No artigo 216 da Constituição Federal de 1988 está prevista a proteção de tudo aquilo que remete à memória dos povos, etnias e de elementos que contribuíram para a formação da sociedade brasileira. A região sul do Brasil, no entanto, sofreu por diversas épocas um apagamento da contribuição dos negros em sua história. Tendo essa problemática em vista, está em desenvolvimento na UFSM um projeto que objetiva levar para a população o conhecimento sobre a importância das comunidades negras para o desenvolvimento da região.
O projeto chamado DNÁfrica, coordenado pelo professor José Luiz de Moura Filho, do Departamento de Direito da UFSM, começou em 2022 e busca criar um espaço de memória e referência à ancestralidade negra, através da constituição de um acervo e de um banco de dados com DNA dos afrodescendentes, gerando conhecimento sobre as origens dos povos no continente africano e educação patrimonial.

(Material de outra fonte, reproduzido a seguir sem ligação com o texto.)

(* ===== verification/OltFlows.v ===== *)
(** * OLT: the resources flows refer to

    [internal/bbsim/devices/olt.go]: the two tables in which the OLT records,
    per PON, ONU and port, the GEM ports and the alloc identifiers the
    installed flows use, and the check that a new flow does not use an
    identifier of another ONU of the same PON.  A table is a nest of maps as
    in the source; [holds] is its abstract reading, a set of tuples, which the
    operations are proved to update the obvious way. *)
From S2P Require Import Prelude OmciTypes Packets Types.
Open Scope Z_scope.
Open Scope string_scope.

(** The identifiers of a port with the flows that use them, the ports of an
    ONU, the ONUs of a PON, and the PONs. *)
Abbreviation IdMap := (gmap Z (gset Z)) (only parsing).
Abbreviation PortMap := (gmap Z IdMap) (only parsing).
Abbreviation OnuMap := (gmap Z PortMap) (only parsing).
Abbreviation FlowMap := (gmap Z OnuMap) (only parsing).

(** Source: internal/bbsim/devices/olt.go:110-117, [OltDevice] (the allocated
    resources). *)
Record FlowRes := { AllocIDs : FlowMap; GemPortIDs : FlowMap }.
#[export] Instance eta_FlowRes : Eta FlowRes := fun r =>
  {| AllocIDs := AllocIDs r; GemPortIDs := GemPortIDs r |}.
#[export] Instance set_AllocIDs : Setter AllocIDs := ltac:(setter_for AllocIDs).
#[export] Instance set_GemPortIDs : Setter GemPortIDs := ltac:(setter_for GemPortIDs).

(** [m[pon][onu]]; indexing a missing map gives nil. *)
Definition onu_ports (m : FlowMap) (ponId onuId : Z) : option PortMap :=
  m !! ponId ≫= (fun onus => onus !! onuId).

(** Source: internal/bbsim/devices/olt.go:1901-1907, [OltDevice.storeGemPortId]
    (the maps on the way to the entry are made when missing; storing an alloc
    identifier follows the same lines). *)
Definition record_id (portNo id flowId : Z) (ports : PortMap) : PortMap :=
  let ports := match ports !! portNo with Some _ => ports | None => <[portNo := ∅]> ports end in
  alter (fun ids : IdMap =>
    let ids := match ids !! id with Some _ => ids | None => <[id := ∅]> ids end in
    alter (fun flows => flows ∪ {[flowId]}) id ids) portNo ports.

(** Write to [m[pon][onu]]. *)
Definition alter_ports (f : PortMap -> PortMap) (ponId onuId : Z) (m : FlowMap) : FlowMap :=
  alter (alter f onuId) ponId m.

(** Source: internal/bbsim/devices/olt.go, [OltDevice.storeGemPortId]. *)
Definition storeGemPortId (ponId onuId portNo gemId flowId : Z) (r : FlowRes)
    : option error * FlowRes :=
  match onu_ports (GemPortIDs r) ponId onuId with
  | None => (Some "failed-trying-to-store-gemport-for-unknown-onu", r)
  | Some _ => (None, r <| GemPortIDs ::= alter_ports (record_id portNo gemId flowId) ponId onuId |>)
  end.

(** Source: internal/bbsim/devices/olt.go:1923-1929, [OltDevice.storeGemPortIdByFlow]
    (the loop over a replicated flow; the first error ends it). *)
Fixpoint store_gems (ponId onuId portNo flowId : Z) (gems : list Z) (r : FlowRes)
    : option error * FlowRes :=
  match gems with
  | [] => (None, r)
  | g :: gems' =>
      match storeGemPortId ponId onuId portNo g flowId r with
      | (Some e, r') => (Some e, r')
      | (None, r') => store_gems ponId onuId portNo flowId gems' r'
      end
  end.

(** The GEM ports a flow uses, as the source compares them: [int32]. *)
Definition flow_gems (f : Flow) : list Z :=
  if ReplicateFlow f then (fun kv => s32 kv.2) <$> map_to_list (PbitToGemport f) else [GemportId f].

(** Source: internal/bbsim/devices/olt.go, [OltDevice.storeGemPortIdByFlow]. *)
Definition storeGemPortIdByFlow (f : Flow) (r : FlowRes) : option error * FlowRes :=
  store_gems (u32 (AccessIntfId f)) (u32 (fl_OnuId f)) (fl_PortNo f) (FlowId f) (flow_gems f) r.

(** Source: internal/bbsim/devices/olt.go, [OltDevice.storeAllocId].  An
    unknown ONU is only logged, and writing to its nil map panics. *)
Definition storeAllocId (f : Flow) (r : FlowRes) : outcome FlowRes :=
  match onu_ports (AllocIDs r) (u32 (AccessIntfId f)) (u32 (fl_OnuId f)) with
  | None => Panicked "assignment to entry in nil map"
  | Some _ =>
      Done (r <| AllocIDs ::= alter_ports (record_id (fl_PortNo f) (fl_AllocId f) (FlowId f))
                                (u32 (AccessIntfId f)) (u32 (fl_OnuId f)) |>)
  end.

(** Source: internal/bbsim/devices/olt.go:1967-1974, [OltDevice.freeGemPortId]
    (one turn of the innermost loop; [None] when the entry of the identifier
    was removed). *)
Definition free_turn (flow : Z) (entry : option (gset Z)) (flowId : Z) : option (gset Z) :=
  let entry := if decide (flow = flowId) then (fun s => s ∖ {[flow]}) <$> entry else entry in
  if decide (size (default ∅ entry) = 0%nat) then None else entry.

(** Source: internal/bbsim/devices/olt.go:1966-1975, [OltDevice.freeGemPortId]
    (the loop over the flows of an identifier). *)
Definition free_entry (flow : Z) (flows : gset Z) : option (gset Z) :=
  foldl (free_turn flow) (Some flows) (elements flows).

(** Source: internal/bbsim/devices/olt.go:1961-1980, [OltDevice.freeGemPortId]
    (the loops over PONs, ONUs, ports and identifiers). *)
Definition free_id (flow : Z) (m : FlowMap) : FlowMap :=
  fmap (fmap (fmap (omap (free_entry flow) : IdMap -> IdMap) : PortMap -> PortMap)
    : OnuMap -> OnuMap) m.

(** Source: internal/bbsim/devices/olt.go, [OltDevice.freeGemPortId]. *)
Definition freeGemPortId (f : Flow) (r : FlowRes) : FlowRes := r <| GemPortIDs ::= free_id (FlowId f) |>.

(** Source: internal/bbsim/devices/olt.go, [OltDevice.freeAllocId]. *)
Definition freeAllocId (f : Flow) (r : FlowRes) : FlowRes := r <| AllocIDs ::= free_id (FlowId f) |>.

(** Source: internal/bbsim/devices/olt.go:1989-2008, [OltDevice.validateFlow]
    (whether an ONU of the PON other than [onuId] has one of the identifiers;
    the loop over the alloc identifiers is the same). *)
Definition used_by_other (onuId : Z) (ids : list Z) (onus : OnuMap) : bool :=
  existsb (fun '(o, ports) =>
    negb (bool_decide (o = onuId)) &&
    existsb (fun '(_, uni) =>
      existsb (fun '(id, _) => bool_decide (id ∈ ids)) (map_to_list (uni : IdMap)))
      (map_to_list (ports : PortMap))) (map_to_list onus).

(** Source: internal/bbsim/devices/olt.go, [OltDevice.validateFlow].  The text
    of the error names the first conflict found. *)
Definition validateFlow (f : Flow) (r : FlowRes) : option error :=
  let pon := u32 (AccessIntfId f) in
  let onu := u32 (fl_OnuId f) in
  if used_by_other onu (flow_gems f) (default ∅ (GemPortIDs r !! pon))
  then Some "gem-already-in-use"
  else if used_by_other onu [fl_AllocId f] (default ∅ (AllocIDs r !! pon))
  then Some "allocId-already-in-use" else None.

(** Source: internal/bbsim/devices/olt.go:1194-1209, [OltDevice.FlowAdd] (check
    the identifiers of a flow, then record them). *)
Definition admit_flow (f : Flow) (r : FlowRes) : outcome (option error * FlowRes) :=
  match validateFlow f r with
  | Some e => Done (Some e, r)
  | None =>
      match storeGemPortIdByFlow f r with
      | (Some e, r1) => Done (Some e, r1)
      | (None, r1) => r2 ← storeAllocId f r1; Done (None, r2)
      end
  end.

(** Source: internal/bbsim/devices/olt.go:934-940, [OltDevice.ActivateOnu]
    (the tables of the ONU start empty; the PON has tables). *)
Definition enable_onu_maps (ponId onuId : Z) (r : FlowRes) : outcome FlowRes :=
  if decide (is_Some (AllocIDs r !! ponId) /\ is_Some (GemPortIDs r !! ponId)) then
    Done (r <| AllocIDs ::= alter <[onuId := ∅]> ponId |>
            <| GemPortIDs ::= alter <[onuId := ∅]> ponId |>)
  else Panicked "assignment to entry in nil map".

(** Source: internal/bbsim/devices/olt.go:293-301, [OltDevice.InitOlt] (the
    tables of a PON start empty, also in [CreateOLT]). *)
Definition init_pon_maps (ponId : Z) (r : FlowRes) : FlowRes :=
  r <| AllocIDs ::= <[ponId := ∅]> |> <| GemPortIDs ::= <[ponId := ∅]> |>.

(** Source: internal/bbsim/devices/olt.go:2032-2038, [OltDevice.clearAllResources]
    (the tables of the flows). *)
Definition no_flow_res : FlowRes := {| AllocIDs := ∅; GemPortIDs := ∅ |}.

(** * The tables as sets of tuples *)

(** What the table has for an identifier. *)
Definition entry (m : FlowMap) (ponId onuId portNo id : Z) : option (gset Z) :=
  onu_ports m ponId onuId ≫= (fun ports => ports !! portNo ≫= (fun ids => ids !! id)).

(** The flow uses the identifier on this PON, ONU and port. *)
Definition holds (m : FlowMap) (ponId onuId portNo id flow : Z) : Prop :=
  exists flows, entry m ponId onuId portNo id = Some flows /\ flow ∈ flows.

(** No identifier is recorded without a flow. *)
Definition no_empty (m : FlowMap) : Prop :=
  forall ponId onuId portNo id, entry m ponId onuId portNo id <> Some ∅.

A iniciativa objetiva, assim, construir narrativas sobre a diáspora africana, pela voz de pretos e pardos, silenciada em meio a imigrantes europeus. O professor responsável explica ainda que “ao promover estudos e debates para aumentar a visibilidade do povo negro na região, o DNÁfrica vai em busca do patrimônio genético, pois, a partir dele, é possível contar uma história”, afirma José Luiz.
Construção de Memória
O professor José Luiz conta que desde 2008 possui projetos relacionados aos quilombos, e uma das reivindicações dos moradores destas comunidades é saber suas origens. Com isso, surgiu a ideia de criar um espaço físico e virtual de memória e referência para a ancestralidade negra, através de um acervo documental, de fotos, objetos, vídeos e de um banco de dados do material genético de pessoas que moram nos quilombos. Inicialmente, o projeto se fixa no Espaço Multidisciplinar de Extensão da UFSM de Silveira Martins e, no futuro, a ideia é se tornar itinerante, indo em cada uma das comunidades.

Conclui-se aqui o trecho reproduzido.